Assess yourself first as a potential franchisor. Franchising goes beyond the sale of products or services. You will also serve as a mentor and coach to your franchisees. A franchisee will pay an initial fee to start their business, and you’ll then receive royalties for the lifetime of the franchise.
Remember to give your franchisees the freedom to manage their own businesses. Also, allow them to act as independent business owners and not employees. It is crucial that you clearly define the Franchisee relationship in your original contract, the Franchise Disclosure document, and any communications to franchisees.
If you don’t have a local market for your product/service, franchising is not an option. Need is the basis of marketability, and competition is what determines it. It is possible to franchise a business if it has a unique method of running it and a unique model.

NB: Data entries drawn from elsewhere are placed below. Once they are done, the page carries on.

(* ================================================================= *)
(** ** Further properties of the encoding helpers *)

(** Decoding the bytes of a scalar value gives the value back. *)
Lemma utf8_scalar_bytes (c : Z) (rest : list Z) :
  scalar c ->
  exists n, Win32.utf8_scalar (Win32.utf8_bytes c ++ rest) = Some (c, S n)
            /\ length (Win32.utf8_bytes c) = S n.
Proof.
  intros [Hr Hs]. unfold Win32.utf8_bytes.
  destruct (Z.ltb_spec c 0x80).
  - exists 0%nat. split; [|reflexivity]. cbn [app]. apply utf8_scalar_one. lia.
  - destruct (Z.ltb_spec c 0x800).
    + exists 1%nat. split; [|reflexivity]. cbn [app].
      assert (E : c = (0xC0 + c / 64 - 0xC0) * 64 + (0x80 + c mod 64 - 0x80))
        by divmod.
      rewrite E at 3. apply utf8_scalar_two; divmod.
    + destruct (Z.ltb_spec c 0x10000).
      * exists 2%nat. split; [|reflexivity]. cbn [app].
        assert (E : c = (0xE0 + c / 4096 - 0xE0) * 4096
                        + (0x80 + (c / 64) mod 64 - 0x80) * 64
                        + (0x80 + c mod 64 - 0x80)) by divmod.
        rewrite E at 4. apply utf8_scalar_three; divmod.
      * exists 3%nat. split; [|reflexivity]. cbn [app].
        assert (E : c = (0xF0 + c / 262144 - 0xF0) * 262144
                        + (0x80 + (c / 4096) mod 64 - 0x80) * 4096
                        + (0x80 + (c / 64) mod 64 - 0x80) * 64
                        + (0x80 + c mod 64 - 0x80)) by divmod.
        rewrite E at 5. apply utf8_scalar_four; divmod.
Qed.
(** * genai-experiments: the restaurant ordering back ends

    A shallow embedding of the order state, the menu resolution, the
    text-directive extraction ([server/index.js] and the command-line
    prototype) and of the two JSON-schema chat servers ([server/server.js]),
    with the properties of the specification stated and settled on it.

    Modelling conventions.
    - A JavaScript string is a list of code units; the model covers the
      code units below 256 (Latin-1), one [ascii] each.
    - A JavaScript number holding a price or a quantity is an integer
      of [Z]: the directive patterns only capture decimal digits.
    - An object that the code mutates in place ([session.currentOrder])
      is threaded through the functions as an explicit state. *)

From Stdlib Require Import ZArith Lia Bool.
From Stdlib Require Import Strings.Ascii Strings.String.
From stdpp Require Import base option list gmap strings.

Here, demand is the driving force. It is just as important as originality. The unique product or service you offer must be wanted by not only the people who are interested in buying franchises from your company, but also the people who will purchase products and services from franchisees. If your product/service is new and not available widely, but is highly sought-after, you will first need to determine where your products/services would be sold based on your current customers.

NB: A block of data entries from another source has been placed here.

Lemma calculate_zones_permutation_witness :
  calculate_zones [180; 160; 170] = calculate_zones [160; 170; 180].
Proof.
  apply (calculate_zones_permutation [180; 160; 170] [160; 170; 180]).
  apply (bool_decide_unpack _). vm_compute. exact I.
Defined.

(** X18.  On no sample at all [calculate_zones] prints its warning and
    raises [IndexError]; on any sample it returns.  The warning is printed
    exactly below 100 samples, and does not change the result. *)
Theorem calculate_zones_edges (all_cadence : list Z) :
  calculate_zones [] = ([low_data_warning], Raised IndexError)
  /\ (all_cadence <> [] ->
      exists z, snd (calculate_zones all_cadence) = Returned z)
  /\ fst (calculate_zones all_cadence)
     = if bool_decide (length all_cadence < 100)%nat
       then [low_data_warning] else [].
Proof.
  split; [reflexivity|]. split.
  - intros Hne.
    destruct (calculate_zones_sorted all_cadence Hne)
      as (p25 & p50 & p75 & p90 & top & _ & _ & _ & _ & _ & E).
    eauto.
  - unfold calculate_zones. cbn [fst].
    destruct (Nat.ltb_spec (length all_cadence) 100).
    + by rewrite bool_decide_true.
    + rewrite bool_decide_false; [done|lia].
Qed.

Lemma calculate_zones_edges_witness :
  exists z, snd (calculate_zones [170]) = Returned z.
Proof.
  refine (proj1 (proj2 (calculate_zones_edges [170])) _). discriminate.
Defined.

If your product/service is not new, market research firms can help you create reports about the different types of consumers in each region. You can also conduct your own research online. The government can provide market research data as well as demographic information. U.S. Department of Commerce’s Bureau of Economic Analysis and U.S. Department of Labor’s Bureau of Labor Statistics have conducted extensive research on consumer behavior in regional areas. These government websites allow you to search for “consumer behavior” You can secure your unique product or service by using a trademark for a product or service mark for services. This will allow the public to connect your product with the trademark. Register your mark as soon possible before any franchise agreements are offered or reached. Make sure that you are not the only one who has rights to your mark. You can do so for less than $600 by contacting one of many trademark search firms or by visiting online at http://www.uspto.gov.

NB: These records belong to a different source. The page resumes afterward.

Lemma behavior_get_hit o c rc st x r n :
  q_items (behavior_queue st) = x :: r ->
  q_unfinished (behavior_queue st) = S n ->
  isfile (disk st) (path_join (opt_reports_dir o) (item_id x)) = true ->
  exists st', get_behavior_report o c rc BGet st = (BWhile, st')
    /\ disk st' = disk st
    /\ behavior_queue st' = {| q_items := r; q_unfinished := n |}
    /\ requests (trace st') = requests (trace st).
Proof.
  intros Hi Hu Hf. unfold get_behavior_report, q_get. rewrite Hi. vt_simpl. rewrite Hf.
  cbn [negb]. unfold done_then, task_done, q_task_done.
  destruct (read_file _ _ ≫= json_load c); vt_simpl; rewrite Hu;
    (eexists; split; [reflexivity|]); vt_simpl; req_simpl; done.
Qed.


(** ** search

    [search] up to its [gather], with the [let]s of the definition
    resolved. *)

Lemma search_start_eq o c it st :
  search_start o c it st =
    let st1 := emit (CreateTask 0 CoHeartbeat) (emit (query_line o) st) in
    match open_write (disk st) (artifact_log o) with
    | None => (Ended (Raises IOError), heartbeat_only st1)
    | Some d =>
        match search_iterate o c (artifact_log o) it (set_disk d st1) with
        | (st2, ApiRaised _) => (Ended ReturnNone, heartbeat_only st2)
        | (st2, Escaped e) => (Ended (Raises e), heartbeat_only st2)
        | (st2, Exhausted) =>
            let '(ids, L) := spawn_workers o (opt_workers o) ([], heartbeat_only st2) in
            (Gathering ids, L)
        end
    end.
Proof.
  unfold search_start, create_task, artifact_log, heartbeat_only, query_line, log.
  cbn [vt tasks running length app fresh disk emit].
  destruct (open_write _ _); [|done].
  destruct (search_iterate _ _ _ _ _) as [st2 []]; done.
Qed.

Lemma write_denied d p data : denied (write d p data) = denied d.
Proof. done. Qed.

Lemma open_write_denied d p d' : open_write d p = Some d' -> denied d' = denied d.
Proof. unfold open_write. intros H. repeat case_match; by simplify_eq. Qed.

Lemma display_information_spec c sample filename st st' r :
  display_information c sample filename st = (st', r) ->
  (exists evs, trace st' = trace st ++ evs /\ Forall not_cancel evs)
  /\ denied (disk st') = denied (disk st)
  /\ (forall qn, queue qn st' = queue qn st)
  /\ (filename ∉ denied (disk st) -> r = None).
Proof.
  intros H. unfold display_information, open_write, log in H.
  repeat case_match; simplify_eq; vt_simpl.
  all: split; [eexists; split; [trace_norm; reflexivity|repeat constructor]|].
  all: split_and!; try done; try (intros []; done).
  all: intros Hd; try done.
  all: try (exfalso; repeat match goal with
                     | H : bool_decide _ = true |- _ => apply bool_decide_eq_true_1 in H
                     end; done).
  all: exfalso; unfold path_exists in *; repeat case_match; simplify_eq.
Qed.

Prepare a detailed business plan before you start your franchising plans. This will allow you to compare the financial expenses each franchisee will need to get started and the potential revenue from sales, royalties, or fees. You should include costs specific to franchising such as salaries, benefits, training, sales staff, head office employees and trainers; rent, office equipment and car allowances. Add the costs of finding franchisees, including advertising, travel to show franchises, preparation of brochures and videos, entertaining, and entertainment. Add a reasonable amount to cover ongoing legal, accounting, advertising, and startup costs.
You should be very conservative about the income and timing you expect from your franchisees. Once you have established the mix of franchise fees and royalties that will bring in income, you can then determine how much product or service sales will pay. Instead of relying on past performance, estimate when these revenues will be paid.